■ EXERCISE DETAILS ■
Among the lines of data below, reproduce only those from the one with "the number of milliseconds it denotes." through the one with "the sample as", exactly as they stand, both ends included.
━━━━━ DATASET EXCERPTS
(** * Multi-agent orchestrator and resource manager: a shallow embedding

    The development follows two source files:

    - [src/index.ts], class [MultiAgentOrchestrator]: agents, tasks, the
      message bus and the periodic tick; and, of class
      [AutonomousAIServer], the context store and the tools of the
      knowledge graph;
    - [autonomous-ai-server/src/resource-manager.ts], class
      [ResourceManager]: resource pressure handling, task checkpoints and
      emergency dumps.

    Modelling conventions.

    - A JavaScript [Map] iterates in insertion order and the orchestrator
      relies on it (tie-breaks in [findBestAgent], the loops of the tick), so
      the maps of the orchestrator are association lists ([JsMap]).  The file
      system of the resource manager is a finite map from paths to contents
      ([gmap]): nothing there depends on an order.
    - Objects stored in the maps are mutated in place by the source and then
      written back under the key they were read from.  A method is embedded
      as one function of the state: what it does when no other call runs
      before it returns.  Under this reading a value-per-key store and the
      object store of the source agree.  One [await] lets time pass: the
      strategy that [executeTask] waits for.  The two parts of [executeTask]
      around it are embedded as well ([executeTask_begin],
      [executeTask_settle]), the second as a function of the contents the
      two objects held by the call have when the strategy settles; what is
      proved of states reached by several calls says so when it needs every
      call to run to its end before the next one begins.
    - [Date.now()], [new Date()], [Math.random()] and the operating system
      figures are inputs of the functions that read them.  An ISO timestamp is
      the number of milliseconds it denotes.
    - Counters and durations in milliseconds are integers ([Z]); averages,
      percentages and scores are rationals ([Q]).  Every finite double is a
      rational, and comparing two doubles is comparing the rationals they
      are; the arithmetic of the source rounds and the arithmetic on [Q]
      does not.  So the check of the resource pressure takes the sample as
      the source computed it, and [getResourceMetrics] and the score of
      [findBestAgent], which compute, are exact where the source is exact up
      to rounding.
    - The resource manager reaches the disk through the object [fs] that
      its first line binds; which functions of [fs-extra] that object has
      depends on how the module is loaded, and is a parameter
      ([Namespace]).
    - A thrown exception is the [inr] of a sum; [try]/[catch] is a [match].
    - [emit] and [console] output are not part of the state. *)

From Stdlib Require Import ZArith QArith Bool Ascii String List Lia.
From Stdlib Require Import Sorting.Sorted Sorting.Permutation.
From Stdlib Require Import DecimalString.
From stdpp Require Import base option strings gmap.
Import ListNotations.

Local Open Scope string_scope.
Local Open Scope list_scope.
Local Open Scope Z_scope.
━━━━━━━━━━
■ RESULT OF THIS EXERCISE ■
      the number of milliseconds it denotes.
    - Counters and durations in milliseconds are integers ([Z]); averages,
      percentages and scores are rationals ([Q]).  Every finite double is a
      rational, and comparing two doubles is comparing the rationals they
      are; the arithmetic of the source rounds and the arithmetic on [Q]
      does not.  So the check of the resource pressure takes the sample as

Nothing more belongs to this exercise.